First, putting the rings on the piston can be tricky, since the compression rings are cast iron and if you just pull them apart to expand them, they may break. There is a tool called a ring expander to eliminate this risk, but while it is probably essential for deep, high-tension rings like those on many diesels, it isn't really needed for a lawnmower engine. Just remember to pull them gently wider at the gap, not halfway across the ring, so the bending deflection will be somewhat distributed around the ring's circumference. Expand them barely enough to get them over the piston, and treat the cast iron as glass: it isn't much more flexible than that.

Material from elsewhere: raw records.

(** ** The paper ledger: [execute_paper_trade] *)

Section Paper.
(** [get_current_price]: [0] stands for an unavailable price. *)
Variable get_current_price : string -> Q.

Local Open Scope Q_scope.

(** The PnL expression of lines 173-176 and 197-200. *)
Definition realized (pos : position) (current_price : Q) : Q :=
  match p_side pos with
  | Sell => (p_entry pos - current_price) * p_size pos
  | Buy => (current_price - p_entry pos) * p_size pos
  end.

(** Body of the first loop (lines 169-179).  [symbol] comes from the
    snapshot [list(self.paper_positions.keys())] and only [symbol] itself
    is deleted in its iteration, so the lookup of line 170 cannot raise;
    the [None] branch is there for totality only. *)
Definition close_body (targets : Dict.t target)
    (st : bot * list action) (symbol : string) : bot * list action :=
  let '(b, lg) := st in
  if Dict.mem symbol targets then st
  else
    match Dict.get symbol (paper_positions b) with
    | None => st
    | Some pos =>
        let current_price := get_current_price symbol in
        let '(pnl_total, lg') :=
          if Qpositive current_price then
            let pnl := realized pos current_price in
            (paper_pnl b + pnl, lg ++ [CLOSE symbol pnl])
          else (paper_pnl b, lg) in
        (mkBot (Dict.del symbol (paper_positions b)) pnl_total, lg')
    end.

(** Body of the second loop (lines 182-210). *)
Definition adjust_body (st : bot * list action)
    (item : string * target) : bot * list action :=
  let '(b, lg) := st in
  let '(symbol, tg) := item in
  let current_price := get_current_price symbol in
  if Qle_bool current_price 0 then st
  else
    let target_size := t_value tg / current_price in
    let open_new (pnl_total : Q) (lg' : list action) :=
      (mkBot (Dict.set symbol
                (mkPosition (t_side tg) target_size current_price)
                (paper_positions b))
             pnl_total,
       lg' ++ [OPEN (t_side tg) symbol target_size current_price
                 (t_value tg)]) in
    match Dict.get symbol (paper_positions b) with
    | Some pos =>
        if side_eqb (p_side pos) (t_side tg) then
          (b, lg ++ [HOLD (t_side tg) symbol (p_size pos) (p_entry pos)])
        else
          let pnl := realized pos current_price in
          open_new (paper_pnl b + pnl) (lg ++ [REVERSE symbol pnl])
    | None => open_new (paper_pnl b) lg
    end.

Definition close_loop (targets : Dict.t target) (b : bot)
  : bot * list action :=
  fold_left (close_body targets) (Dict.keys (paper_positions b)) (b, []).

Definition adjust_loop (targets : Dict.t target)
    (st : bot * list action) : bot * list action :=
  fold_left adjust_body (Dict.items targets) st.

(** One reconciliation pass; the summary after line 212 only logs. *)
Definition execute_paper_trade (targets : Dict.t target) (b : bot)
  : bot * list action :=
  adjust_loop targets (close_loop targets b).

End Paper.

(** ** Reading the trace of a pass *)

Section PaperTrace.
Variable price : string -> Q.
Variable targets : Dict.t target.
Import Dict.

Local Open Scope Q_scope.
Local Notation "b @ s" := (get s (paper_positions b)) (at level 20).

(** What justifies a line logged by the first loop started in [b]. *)
Inductive close_event (b : bot) (ks : list string) : action -> Prop :=
| close_event_intro s pos :
    In s ks -> mem s targets = false ->
    get s (paper_positions b) = Some pos ->
    Qpositive (price s) = true ->
    close_event b ks (CLOSE s (realized pos (price s))).

(** The position line 205 writes and the line 210 logs. *)
Definition opened (s : string) (tg : target) : position :=
  mkPosition (t_side tg) (t_value tg / price s) (price s).

Definition open_line (s : string) (tg : target) : action :=
  OPEN (t_side tg) s (t_value tg / price s) (price s) (t_value tg).

(** What justifies a line logged by the second loop started in [b]. *)
Inductive adjust_event (b : bot) (items : list (string * target))
  : action -> Prop :=
| adjust_hold s tg pos :
    In (s, tg) items -> Qpositive (price s) = true ->
    b @ s = Some pos -> p_side pos = t_side tg ->
    adjust_event b items (HOLD (t_side tg) s (p_size pos) (p_entry pos))
| adjust_reverse s tg pos :
    In (s, tg) items -> Qpositive (price s) = true ->
    b @ s = Some pos -> p_side pos <> t_side tg ->
    adjust_event b items (REVERSE s (realized pos (price s)))
| adjust_open s tg :
    In (s, tg) items -> Qpositive (price s) = true ->
    (forall pos, b @ s = Some pos -> p_side pos <> t_side tg) ->
    adjust_event b items (open_line s tg).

Second, having put the rings on the piston, you have to compress the rings to get them into the bore. With anything larger than a lawnmower engine this calls for a ring compressor, but for the low-tension rings lawnmowers use, some people just compress the rings one at a time with their fingers. Most of us regard that as hard work, and prefer to use an ordinary ring compressor you can get from a speed-shop. Remember though, if you are working on an engine that has big end bearings that are not easily dismantled (that is, a one-piece connecting rod) you have to put the piston in from the bottom of the bore. That means the ring compressor ends up looped around the connecting rod after the piston is in the bore. That is OK if the ring compressor can be opened up to make a gap in its circumference, but most of them can't. For one-piece-rod engines, you usually use a piece of sheet aluminium with a twitch of tie wire around its outside, as a ring compressor. When the piston is in the bore successfully, you cut the tie wire and open up a gap by partially unwrapping the sheet of aluminium from its circular shape.